The Background Field Approximation in (quantum) cosmology

TL;DR

This paper investigates how the Hamilton-Jacobi action in quantum cosmology relates to the Schrödinger equation in a fixed background, clarifying the conditions under which the background field approximation is valid.

Contribution

It provides a detailed analysis of the background field approximation in quantum cosmology, connecting classical Hamilton-Jacobi solutions to quantum WKB states.

Findings

The change in gravitational action matches the matter energy in the background geometry to first order.

Higher order corrections depend on the geometry's susceptibility.

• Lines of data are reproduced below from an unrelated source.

(** C2, as the sketch has it.  The minus opens a Gear command by itself,
    so in -G3X the letter G already completes one: a Gear command with
    operand 0 in reverse, which consumes the latch; the X then completes
    a Gear command with operand 3, forward.  The sign has its effect on
    the digits when it follows the letter: G-3X completes, first and
    only, a Gear command with operand 3 in reverse.  After either, G3X
    completes a Gear command with operand 3, forward. *)
Theorem C2_gear_sign_after_letter (m : machine) :
  state m = NONE -> currentValue m = 0 -> reverse m = false ->
  commands "-G3X" m = [(GOT_G, 0, true); (GOT_G, 3, false)] /\
  commands "G-3X" m = [(GOT_G, 3, true)] /\
  (exists m', feed "-G3X" m = Done m' /\
     commands "G3X" m' = [(GOT_G, 3, false)]) /\
  (exists m', feed "G-3X" m = Done m' /\
     commands "G3X" m' = [(GOT_G, 3, false)]).
Proof.
  intros Hs Hv Hr.
  assert (Hm : view m = (NONE, 0, false)) by (unfold view; congruence).
  destruct (run_decoded "-G3X" m) as (a & Ha & Hva & Hca);
    [rewrite Hm; reflexivity|].
  destruct (run_decoded "G-3X" m) as (b & Hb & Hvb & Hcb);
    [rewrite Hm; reflexivity|].
  rewrite Hm in *.
  destruct (run_decoded "G3X" a) as (a' & _ & _ & Hca');
    [rewrite Hva; reflexivity|].
  destruct (run_decoded "G3X" b) as (b' & _ & _ & Hcb');
    [rewrite Hvb; reflexivity|].
  rewrite Hva in Hca'. rewrite Hvb in Hcb'.
  split; [rewrite Hca; reflexivity|]. split; [rewrite Hcb; reflexivity|].
  split; [exists a | exists b]; (split; [assumption|]).
  - rewrite Hca'. reflexivity.
  - rewrite Hcb'. reflexivity.
Qed.

Lemma C2_gear_sign_witness :
  commands "-G3X" startup = [(GOT_G, 0, true); (GOT_G, 3, false)] /\
  commands "G-3X" startup = [(GOT_G, 3, true)].
Proof.
  destruct (C2_gear_sign_after_letter startup) as (H1 & H2 & _);
    [reflexivity | reflexivity | reflexivity |].
  split; [exact H1 | exact H2].
Defined.

(** C2, as the claim words it, fails: the first Gear command -G3X
    completes has operand 0, not 3, and the gear 3 that follows is drawn
    as a forward gear ("R" belongs to the gear 0 before it). *)
Lemma C2_minus_before_letter :
  hd_error (commands "-G3X" startup) = Some (GOT_G, 0, true) /\
  hd_error (commands "-G3X" startup) <> Some (GOT_G, 3, true) /\
  omap module1 (feed "-G3X" startup)
  = Done [setDisplayToString "R" 0 7; setDisplayToString "3" 0 7] /\
  omap module1 (feed "-G" startup) = Done [setDisplayToString "R" 0 7].
Proof.
  repeat split; try (vm_compute; reflexivity).
  vm_compute. discriminate.
Qed.

(** ** Commit on the next command *)

(** A pending Rpm command returns when, once stored, the RPM is within
    a ceiling of at least 1 and the style is one of the two the button
    offers. *)
Lemma rpm_command_returns (m : machine) :
  state m = GOT_R ->
  let p := processRPM (Avr.uint (currentValue m)) m in
  in_uint (rpmmax p) -> 1 <= rpmmax p -> carrpm p <= rpmmax p ->
  rpmstyle m = 0 \/ rpmstyle m = 1 ->
  exists m', handlePreviousState m = Done m'.
Proof.
  intros Hs p Hu H1 Hle Hst.
  destruct (processRPM_fields (Avr.uint (currentValue m)) m) as (Hc & _ & Hy & _).
  fold p in Hc, Hy.
  destruct (rpm_steps_at_most_10 p) as (s & Hsteps & Hs10); try assumption.
  - rewrite Hc. apply uint_range.
  - rewrite Hy. exact Hst.
  - apply (handlePreviousState_rpm_returns m s Hs Hsteps). lia.
Qed.

(** The registers a value processor leaves, register by register. *)
Lemma processor_registers (k : states) (v : Z) (m : machine) :
  registers (processor k v m) = committed k v m.
Proof.
  destruct k; cbn [processor committed];
    [reflexivity | apply processRPM_registers | ..];
    open_process; unfold registers; fields; split_ifs; reflexivity.
Qed.

(** A command byte returns for every pending command but Rpm, and for
    Rpm when the operand is below 50000 or within a ceiling of at least
    1, in one of the two styles. *)
Lemma command_byte_returns (c : ascii) (m : machine) :
  ends_command c ->
  (state m <> GOT_R -> exists m', processIncomingByte c m = Done m') /\
  (state m = GOT_R -> in_uint (rpmmax m) -> 1 <= rpmmax m ->
   Avr.uint (currentValue m) < 50000 \/ Avr.uint (currentValue m) <= rpmmax m ->
   rpmstyle m = 0 \/ rpmstyle m = 1 ->
   exists m', processIncomingByte c m = Done m').
Proof.
  intros Hc. rewrite (processIncomingByte_command c m Hc). split.
  - intros Hs. destruct (handlePreviousState_returns m Hs) as [a ->].
    cbn [bind]. eexists; reflexivity.
  - intros Hs Hu H1 Hv Hst.
    destruct (rpm_command_returns m Hs) as [a ->]; [| | | exact Hst |].
    4: cbn [bind]; eexists; reflexivity.
    all: destruct (processRPM_fields (Avr.uint (currentValue m)) m) as (Hc' & Hm' & _);
      rewrite ?Hc', Hm'; pose proof (uint_range (currentValue m));
      unfold in_uint in *;
      destruct (Z.ltb_spec (rpmmax m) (Avr.uint (currentValue m)));
      destruct (Z.ltb_spec (Avr.uint (currentValue m)) 50000);
      cbn [andb]; lia.
Qed.

(** C1, as the sketch has it.  With a command pending, the digits that
    follow change the partial number only: no register, not the latch,
    not the module.  The byte after them decides.  If it is neither a
    digit nor a minus, the registers take the update of the pending
    command at that byte, with the operand accumulated so far: the
    register of the command is set to the operand, the ceiling is
    raised by an Rpm operand above it and below 50000, the speed is
    multiplied when the multiplier is on, and every other register is
    as before; the byte returns for every command but Rpm, and for Rpm
    when the operand is below 50000 or within a ceiling of at least 1.
    If it is a minus, no register changes at the minus, a Gear command
    with the same operand and the latch up takes the place of the
    pending one, and at the next command byte it is the gear register
    that takes the operand, later digits included: the update of the
    command that was pending is never applied.  From idle, R4250 leaves
    every register as it was, the Rpm command still pending; the T that
    follows stores 4250 in the rpm register. *)
Theorem C1_commit_unless_minus (m : machine) (ds : list ascii) :
  all_digits ds ->
  let v := Avr.uint (currentValue m * 10 ^ Z.of_nat (List.length ds) + spelled ds) in
  (exists m1, processIncoming ds m = Done m1 /\
     snapshot m1 = snapshot m /\ state m1 = state m /\ module1 m1 = module1 m /\
     pending m1 = match state m with NONE => None | k => Some (k, v, reverse m) end) /\
  (forall c, ends_command c ->
     (forall m', processIncoming (ds ++ [c]) m = Done m' ->
        registers m' = committed (state m) v m) /\
     (state m <> GOT_R -> exists m', processIncoming (ds ++ [c]) m = Done m') /\
     (state m = GOT_R -> in_uint (rpmmax m) -> 1 <= rpmmax m ->
      v < 50000 \/ v <= rpmmax m -> rpmstyle m = 0 \/ rpmstyle m = 1 ->
      exists m', processIncoming (ds ++ [c]) m = Done m')) /\
  (exists m1, processIncoming (ds ++ ["-"%char]) m = Done m1 /\
     registers m1 = registers m /\ module1 m1 = module1 m /\
     pending m1 = Some (GOT_G, v, true)) /\
  (forall es c, all_digits es -> ends_command c ->
     exists m', processIncoming (ds ++ "-"%char :: es ++ [c]) m = Done m' /\
       registers m' =
       committed GOT_G
         (Avr.uint (currentValue m * 10 ^ Z.of_nat (List.length (ds ++ es))
                    + spelled (ds ++ es))) m) /\
  (state m = NONE -> in_uint (rpmmax m) -> rpmstyle m = 0 \/ rpmstyle m = 1 ->
     (exists m1, feed "R4250" m = Done m1 /\
        snapshot m1 = snapshot m /\ pending m1 = Some (GOT_R, 4250, reverse m)) /\
     (exists m2, feed "R4250T" m = Done m2 /\ carrpm m2 = 4250)).
Proof.
  intros Hds v.
  set (m1 := set_currentValue (fold_left digit_step ds (currentValue m)) m).
  assert (Hrun : processIncoming ds m = Done m1)
    by (apply processIncoming_digits; exact Hds).
  assert (Hv : Avr.uint (currentValue m1) = v)
    by (subst v; apply accumulated_operand).
  split; [|split; [|split; [|split]]].
  - exists m1. split; [exact Hrun|]. split; [reflexivity|].
    split; [reflexivity|]. split; [reflexivity|].
    unfold pending. change (state m1) with (state m). rewrite Hv.
    destruct (state m); reflexivity.
  - intros c Hc.
    assert (Hstep : processIncoming (ds ++ [c]) m
                    = (a <- processIncomingByte c m1 ;; Done a)).
    { rewrite processIncoming_app, Hrun. reflexivity. }
    rewrite Hstep.
    destruct (command_byte_returns c m1 Hc) as [Hother Hrpm].
    rewrite Hv in Hrpm.
    split; [|split].
    + intros m'. rewrite (processIncomingByte_command c m1 Hc).
      destruct (handlePreviousState m1) as [a|] eqn:Ha; cbn [bind]; [|discriminate].
      intros H; injection H as <-.
      apply handlePreviousState_spec in Ha. destruct Ha as (Hr & _).
      rewrite Hv in Hr. change (state m1) with (state m) in Hr.
      unfold m1 in Hr. rewrite processor_ignores_partial_number in Hr.
      rewrite <- processor_registers, <- Hr. reflexivity.
    + intros Hs. destruct (Hother Hs) as [a ->]. cbn [bind]. eexists; reflexivity.
    + intros Hs Hu H1 Hlt Hst.
      destruct (Hrpm Hs Hu H1 Hlt Hst) as [a ->]. cbn [bind]. eexists; reflexivity.
  - exists (set_state GOT_G (set_reverse true m1)). split.
    + rewrite processIncoming_app, Hrun. reflexivity.
    + split; [reflexivity|]. split; [reflexivity|].
      unfold pending. cbn [state set_state].
      change (currentValue (set_state GOT_G (set_reverse true m1)))
        with (currentValue m1).
      rewrite Hv. reflexivity.
  - intros es c Hes Hc.
    set (m2 := set_state GOT_G (set_reverse true m1)).
    set (m3 := set_currentValue (fold_left digit_step es (currentValue m2)) m2).
    assert (Hrun2 : processIncoming ds m = Done m1) by exact Hrun.
    assert (Hrun3 : processIncoming es m2 = Done m3)
      by (apply processIncoming_digits; exact Hes).
    destruct (handlePreviousState_returns m3) as [a Ha]; [discriminate|].
    exists (set_state (next_state c) a). split.
    + rewrite processIncoming_app, Hrun2. cbn [bind app processIncoming].
      rewrite processIncomingByte_minus. cbn [bind]. fold m2.
      rewrite processIncoming_app, Hrun3. cbn [bind processIncoming].
      rewrite (processIncomingByte_command c m3 Hc), Ha. reflexivity.
    + apply handlePreviousState_spec in Ha. destruct Ha as (Hr & _).
      change (registers (set_state (next_state c) a)) with (registers a).
      rewrite Hr. change (state m3) with GOT_G.
      rewrite processor_registers.
      replace (Avr.uint (currentValue m3))
        with (Avr.uint (currentValue m * 10 ^ Z.of_nat (List.length (ds ++ es))
                        + spelled (ds ++ es))).
      * reflexivity.
      * rewrite <- accumulated_operand, fold_left_app. reflexivity.
  - intros Hs Hu Hst.
    assert (H1 : feed "R4250" m
                 = Done (set_currentValue 4250 (set_state GOT_R (set_currentValue 0 m)))).
    { unfold feed. cbn [list_ascii_of_string processIncoming].
      assert (HR : processIncomingByte "R" m
                   = Done (set_state GOT_R (set_currentValue 0 m))).
      { unfold processIncomingByte, handlePreviousState. rewrite Hs. reflexivity. }
      rewrite HR. cbn [bind]. reflexivity. }
    set (r1 := set_currentValue 4250 (set_state GOT_R (set_currentValue 0 m))) in *.
    split.
    + exists r1. split; [exact H1|]. split; reflexivity.
    + assert (Hret : exists a, handlePreviousState r1 = Done a).
      { apply rpm_command_returns; [reflexivity | | | | exact Hst].
        all: destruct (processRPM_fields (Avr.uint (currentValue r1)) r1) as (Hc & Hm & _);
          rewrite ?Hc, Hm; change (Avr.uint (currentValue r1)) with 4250;
          change (rpmmax r1) with (rpmmax m); unfold in_uint in *;
          destruct (Z.ltb_spec (rpmmax m) 4250); cbn [andb Z.ltb Z.compare Pos.compare
            Pos.compare_cont]; lia. }
      destruct Hret as [a Ha].
      exists (set_state GOT_MAXRPM a). split.
      * unfold feed in *. cbn [list_ascii_of_string] in *.
        change ["R"; "4"; "2"; "5"; "0"; "T"]%char
          with (["R"; "4"; "2"; "5"; "0"] ++ ["T"])%char%list.
        rewrite processIncoming_app, H1. cbn [bind processIncoming].
        rewrite (processIncomingByte_command "T" r1)
          by (split; [reflexivity | discriminate]).
        rewrite Ha. reflexivity.
      * apply handlePreviousState_spec in Ha. destruct Ha as (Hr & _).
        unfold registers in Hr. injection Hr as _ _ Hrpm _.
        cbn [carrpm set_state]. rewrite Hrpm.
        apply (processRPM_fields 4250 r1).
Qed.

Classical properties inform the validity of the background approximation in quantum cosmology.

Abstract

We analyze the Hamilton-Jacobi action of gravity and matter in the limit where gravity is treated at the background field approximation. The motivation is to clarify when and how the solutions of the Wheeler-DeWitt equation lead to the Schr\"odinger equation in a given background. To this end, we determine when and how the total action, solution of the constraint equations of General Relativity, leads to the HJ action for matter in a given background. This is achieved by comparing two neighboring solutions differing slightly in their matter energy content. To first order in the change of the 3-geometries, the change of the gravitational action equals the integral of the matter energy evaluated in the background geometry. Higher order terms are governed by the ``susceptibility'' of the geometry. These classical properties also apply to quantum cosmology since the conditions which legitimize the use of WKB gravitational waves are concomitant with those governing the validity of the background field approximation.